A secondary purpose is equally urgent: to assess whether individuals with severe autism may have far higher intelligence and comprehension than commonly assumed, and whether what looks like “cognitive impairment” is often a motor output disorder, a biological apraxia driven by disrupted motor planning circuits. If the interface is broken while the mind is intact, then the ethical implications for education, care, and civil rights are enormous.

This also matters for policy. The current national approach to autism is dominated by services, behavior management, and limited pharmacology. The FDA has two commonly used medications for autism irritability, and both prominently block 5HT2A signaling. That should not be the end of the story. It should be the beginning of a deeper investigation into why that receptor is relevant in the first place, and whether the upstream driver is modifiable at the gut level, with a precision systems biology approach rather than lifelong sedation.

For anyone interested in getting involved and/or funding support, please email me at cbogner@drbognerhealth.com.

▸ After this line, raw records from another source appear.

(* ===== verification/AgentLoop.v ===== *)
(** * The agent's conversation loop

    [Process] of [src/internal/agent/orchestrator.go] with what it uses: loading and
    persisting the conversation, the size limits ([truncateContent],
    [truncateHistory]), the summary of old messages ([summarizer.go]), the tool
    definitions sent, and [executeToolCalls].  The token estimates of
    [token_budget.go] are here too.  The loop runs on the iteration limit as fuel. *)

From S2P Require Import Prelude Security SecurityManager Approval AutoApproval.
From S2P Require Import LLM Conversation Prompt Agent.

(** ** Token estimates *)

Definition maxInputTokens : Z := 12000%Z.

Definition estimateTokens (s : string) : Z := ((Z.of_nat (String.length s) + 3) / 4)%Z.

Section tokens.
Context {P : Type} `{GoMap P} `{GoJson P}.

Definition estimateToolDefTokens (td : ToolDefinition P) : Z :=
  (estimateTokens (td_Name td) + estimateTokens (td_Description td) +
   if is_nil (td_InputSchema td) then 0 else estimateTokens (json_marshal (td_InputSchema td)))%Z.

Definition estimateBlockTokens (b : ContentBlock P) : Z :=
  (estimateTokens (cb_Text b) +
   (if is_nil (cb_Input b) then 0 else estimateTokens (json_marshal (cb_Input b))) +
   estimateTokens (cb_Name b) + estimateTokens (cb_ID b) + estimateTokens (cb_ToolUseID b))%Z.

Definition estimateMessageTokens (m : Message P) : Z :=
  (estimateTokens (msg_Role m) + 4 +
   (if String.eqb (msg_Content m) "" then 0 else estimateTokens (msg_Content m)) +
   fold_right (fun b n => estimateBlockTokens b + n) 0 (msg_ContentBlocks m))%Z.

Definition totalTokens (h : list (Message P)) : Z :=
  fold_right (fun m n => (estimateMessageTokens m + n)%Z) 0%Z h.

(** The dropping loop: the total goes down with every message dropped. *)
Fixpoint drop_to_budget (budget total : Z) (h : list (Message P)) : list (Message P) :=
  match h with
  | [] => []
  | m :: h' =>
      if (2 <? length h)%nat && (budget <? total)%Z
      then drop_to_budget budget (total - estimateMessageTokens m) h' else h
  end.

Definition drop_leading_assistant (h : list (Message P)) : list (Message P) :=
  match h with
  | m :: h' => if String.eqb (msg_Role m) RoleAssistant then h' else h
  | [] => []
  end.

Definition trimHistoryToTokenBudget (h : list (Message P)) (fixedTokens maxTokens : Z)
    : list (Message P) :=
  let budget := if (maxTokens - fixedTokens <=? 0)%Z then 2000%Z else (maxTokens - fixedTokens)%Z in
  if (totalTokens h <=? budget)%Z then h
  else drop_leading_assistant (drop_to_budget budget (totalTokens h) h).
End tokens.

(** ** The loop *)

Section loop.
Context {F P S Rel C W : Type}.
Context `{Num F} `{GoMap P} `{GoJson P} `{Digest} `{ErrorText} `{Env W}.
Context `{!SecurityManager F P S Rel} `{!ConversationStore C P}.
Context `{!GoSort (Runbook * F)} `{!MapRange string (Tool F P W)}.
Abbreviation M := (st (State F P S C W)).
Implicit Types (o : Orchestrator F P W).

Definition uuid_New : M uuid := on_state (fun s =>
  let '(u, w) := env_uuid (s_world s) in (u, set_world w s)).

Definition provider_SendMessage o (req : Request P) : M (result error (LLMResponse P)) :=
  on_state (fun s =>
    let '(r, w) := o_provider o req (s_world s) in (r, emit (EvLLM req r) (set_world w s))).

Definition convStore_GetOrCreate o (userID : string) (convID : uuid) : M (result error uuid) :=
  on_state (fun s =>
    let '(r, c) := cs_GetOrCreateConversation (s_conv s) (o_convOrgID o) userID convID in
    (r, set_conv c s)).

Definition convStore_LoadHistory (convID : uuid) (max : Z) : M (result error (list (Message P))) :=
  on_state (fun s =>
    let '(r, c) := cs_LoadHistory (s_conv s) convID max in (r, set_conv c s)).

Definition convStore_AppendMessages o (convID : uuid) (msgs : list (Message P)) : M unit :=
  on_state (fun s =>
    let '(_, c) := cs_AppendMessages (s_conv s) convID (o_convOrgID o) msgs in
    (tt, emit (EvAppend convID msgs) (set_conv c s))).

(** ** Limits *)

Definition maxHistory o : Z :=
  if (o_maxHistoryMessages o <=? 0)%Z then DefaultMaxHistoryMessages else o_maxHistoryMessages o.

Definition truncateContent o (s : string) : string :=
  let max := if (o_maxMessageBytes o <=? 0)%Z then DefaultMaxMessageBytes else o_maxMessageBytes o in
  if (Z.of_nat (String.length s) <=? max)%Z then s
  else str_take (Z.to_nat max) s +:+ nl +:+ "[message truncated]".

Definition truncateHistory o (h : list (Message P)) : list (Message P) :=
  let max := maxHistory o in
  if (Z.of_nat (length h) <=? max)%Z then h
  else drop_leading_assistant (drop (length h - Z.to_nat max) h).

Definition summarizationPrompt : string := "Summarize the following conversation history concisely.
Preserve: key facts, decisions made, tool outputs, errors encountered, and any important context.
Omit: greetings, redundant explanations, and verbose tool output details.
Format as a brief paragraph.".

(** [int(float64(n) * num/den)] in binary64. *)
Definition scaled (n num den : Z) : Z := f64_trunc (nmul (f64_of_Z n) (nlit num den)).

Definition summary_text (h : list (Message P)) : string :=
  fold_left (fun s m =>
    let content := TextContent m in
    if String.eqb content "" then s
    else s +:+ "[" +:+ msg_Role m +:+ "]: " +:+ content +:+ nl) h "".

Definition summarizeHistory o (h : list (Message P)) (maxMessages : Z) : M (list (Message P)) :=
  let threshold := scaled maxMessages 8 10 in
  if (Z.of_nat (length h) <? threshold)%Z then mret h
  else
    let keepRecent := scaled maxMessages 4 10 in
    let keepRecent := if (keepRecent <? 2)%Z then 2%Z else keepRecent in
    let toSummarize := (Z.of_nat (length h) - keepRecent)%Z in
    if (toSummarize <? 4)%Z then mret h
    else
      let text := summary_text (take (Z.to_nat toSummarize) h) in
      if (String.length text =? 0)%nat then mret h
      else
        resp ← provider_SendMessage o
          (mkRequest summarizationPrompt [mkMessage RoleUser text []] 1024 []);
        match resp with
        | Err _ => mret h
        | Ok r =>
            if String.eqb (rs_Content r) "" then mret h
            else mret (mkMessage RoleUser ("[Conversation Summary]" +:+ nl +:+ rs_Content r) []
                         :: drop (Z.to_nat toSummarize) h)
        end.

(** ** Loading and persisting *)

(** Whether the call is persistent, the conversation and its history. *)
Definition loadConversation o (input : Input) : M (bool * uuid * list (Message P)) :=
  if negb (String.eqb (in_ConversationID input) "") && o_convStore o then
    convID ← match parse_uuid (in_ConversationID input) with
             | Some u => mret u
             | None => uuid_New
             end;
    got ← convStore_GetOrCreate o (in_UserID input) convID;
    match got with
    | Err _ => mret (false, uuid_Nil, [])
    | Ok convID =>
        loaded ← convStore_LoadHistory convID (maxHistory o);
        match loaded with
        | Err _ => mret (false, convID, [])
        | Ok h => mret (true, convID, h)
        end
    end
  else mret (false, uuid_Nil, []).

Definition persistNewMessages o (persistent : bool) (convID : uuid) (msgs : list (Message P)) : M unit :=
  if negb persistent || (length msgs =? 0)%nat then mret tt
  else convStore_AppendMessages o convID msgs.

(** [o.persistNewMessages(..., history[historyStart:])] and then [r]; slicing out of
    range panics. *)
Definition persistAndReturn o (persistent : bool) (convID : uuid) (historyStart : nat)
    (history : list (Message P)) (r : result error Response) : M (result error Response) :=
  match slice_from historyStart history with
  | None => mret (Err (Errorf "panic: slice bounds out of range"))
  | Some msgs => _ ← persistNewMessages o persistent convID msgs; mret r
  end.

(** ** Tool calls *)

Definition block_request (input : Input) (b : ContentBlock P) : ToolRequest P :=
  mkToolRequest (in_UserID input) (cb_Name b) (cb_Input b) (in_CorrelationID input)
    (in_ConversationID input) (cb_ID b).

(** What one call contributes: its result block, its summary, its approvals. *)
Definition call_outcome (b : ContentBlock P) (r : result error (ToolResponse F P))
    : ContentBlock P * ToolCallResult * list ApprovalRequest :=
  match r with
  | Ok resp =>
      (ToolResultBlock (cb_ID b) (TruncateOutput (tp_Output resp) MaxOutputBytes) false,
       mkToolCallResult (cb_Name b) (tp_Success resp), [])
  | Err err =>
      match as_approval_pending err with
      | Some (id, tool, action, risk, user) =>
          (ToolResultBlock (cb_ID b)
             ("Tool execution requires approval (id: " +:+ id +:+ "). Waiting for human approval.") true,
           mkToolCallResult (cb_Name b) false, [mkApprovalRequest id tool action risk user])
      | None =>
          (ToolResultBlock (cb_ID b) ("Error: " +:+ error_Error err) true,
           mkToolCallResult (cb_Name b) false, [])
      end
  end.

Fixpoint executeToolCalls o (input : Input) (blocks : list (ContentBlock P))
    : M (list (ContentBlock P) * list ToolCallResult * list ApprovalRequest) :=
  match blocks with
  | [] => mret ([], [], [])
  | b :: blocks =>
      r ← ExecuteTool o (block_request input b);
      let '(rb, tr, aps) := call_outcome b r in
      rest ← executeToolCalls o input blocks;
      let '(rbs, trs, apss) := (rest : list (ContentBlock P) * list ToolCallResult * list ApprovalRequest) in
      mret (rb :: rbs, tr :: trs, aps ++ apss)
  end.

(** The safety net of lazy loading: a known tool that was not sent. *)
Definition needs_expansion o (toolDefs : list (ToolDefinition P)) (blocks : list (ContentBlock P)) : bool :=
  existsb (fun b =>
    match o_toolRegistry o with
    | Some reg =>
        match registry_Get reg (cb_Name b) with
        | Some _ => negb (existsb (fun td => String.eqb (td_Name td) (cb_Name b)) toolDefs)
        | None => false
        end
    | None => false
    end) blocks.

Definition all_definitions o : list (ToolDefinition P) :=
  match o_toolRegistry o with Some reg => ToLLMDefinitions reg | None => [] end.

(** The definitions of the first request, and whether they were filtered. *)
Definition initial_definitions o (message : string) : list (ToolDefinition P) * bool :=
  match o_toolRegistry o with
  | None => ([], false)
  | Some reg =>
      if o_lazyToolLoading o
      then (ToLLMDefinitionsForIntent reg (detectToolIntent message), true)
      else (ToLLMDefinitions reg, false)
  end.

(** ** The iterations *)

Record loopState := mkLoop {
  l_history : list (Message P);
  l_totalTokens : Z;
  l_results : list ToolCallResult;
  l_approvals : list ApprovalRequest;
  l_toolDefs : list (ToolDefinition P);
  l_lazy : bool;
}.

Fixpoint iterate (fuel : nat) o (input : Input) (systemPrompt : string) (persistent : bool)
    (convID : uuid) (historyStart : nat) (l : loopState) : M (result error Response) :=
  match fuel with
  | O =>
      persistAndReturn o persistent convID historyStart (l_history l)
        (Ok (mkResponse "Maximum tool use iterations reached. Please refine your request."
               (l_totalTokens l) (l_approvals l) (l_results l)))
  | Datatypes.S fuel =>
      llmResp ← provider_SendMessage o
        (mkRequest systemPrompt (l_history l) 0 (l_toolDefs l));
      match llmResp with
      | Err err =>
          persistAndReturn o persistent convID historyStart (l_history l)
            (Err (Wrap "llm request failed" err))
      | Ok resp =>
          let tokens := (l_totalTokens l + (InputTokens (rs_Usage resp) + OutputTokens (rs_Usage resp)))%Z in
          let history := l_history l ++ [mkMessage RoleAssistant "" (rs_ContentBlocks resp)] in
          if negb (HasToolUse resp) then
            persistAndReturn o persistent convID historyStart history
              (Ok (mkResponse (rs_Content resp) tokens (l_approvals l) (l_results l)))
          else
            let blocks := ToolUseBlocks resp in
            let expand := l_lazy l && needs_expansion o (l_toolDefs l) blocks in
            let toolDefs := if expand then all_definitions o else l_toolDefs l in
            let lazy := if expand then false else l_lazy l in
            out ← executeToolCalls o input blocks;
            let '(resultBlocks, results, approvals) :=
              (out : list (ContentBlock P) * list ToolCallResult * list ApprovalRequest) in
            let history := history ++ [mkMessage RoleUser "" resultBlocks] in
            let l' := mkLoop history tokens (l_results l ++ results) (l_approvals l ++ approvals)
                        toolDefs lazy in
            if (0 <? length approvals)%nat then
              persistAndReturn o persistent convID historyStart history
                (Ok (mkResponse (rs_Content resp) tokens (l_approvals l') (l_results l')))
            else iterate fuel o input systemPrompt persistent convID historyStart l'
      end
  end.

Definition maxIterations o : Z :=
  if (o_maxIterations o <=? 0)%Z then DefaultMaxIterations else o_maxIterations o.

(** The start of the new messages once old ones were dropped from the front. *)
Definition adjustStart (historyStart preTruncLen len : nat) : nat :=
  let dropped := (Z.of_nat preTruncLen - Z.of_nat len)%Z in
  if (0 <? dropped)%Z then Z.to_nat (Z.of_nat historyStart - dropped) else historyStart.

Definition Process o (input : Input) : M (result error Response) :=
  loaded ← loadConversation o input;
  let '(persistent, convID, history) := (loaded : bool * uuid * list (Message P)) in
  let historyStart := length history in
  let history := history ++ [mkMessage RoleUser (truncateContent o (in_Message input)) []] in
  let preTruncLen := length history in
  history ← (if o_summarizeOnTruncate o then summarizeHistory o history (maxHistory o)
             else mret history);
  let history := truncateHistory o history in
  let historyStart := adjustStart historyStart preTruncLen (length history) in
  let '(toolDefs, lazy) := initial_definitions o (in_Message input) in
  iterate (Z.to_nat (maxIterations o)) o input (buildSystemPrompt (o_prompt o) (in_Message input))
    persistent convID historyStart (mkLoop history 0 [] [] toolDefs lazy).
End loop.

This Endogenous Psychedelic Hypothesis, and the concept of microbiome driven psychedelic apraxia, offers a unifying path: gut dysbiosis drives tryptamine production, barrier dysfunction increases absorption, enzymology converts substrates into DMT and bufotenin like compounds, genetics can reduce clearance, chronic receptor activation reshapes sensory gating, motor planning, sleep, emotional regulation, and seizure threshold, and the outward phenotype converges on what we call autism.

If this is correct, the future of autism research and treatment changes. Autism stops being a static label and becomes a dynamic biochemical state with measurable drivers, predictable fluctuations, and mechanistically rational interventions.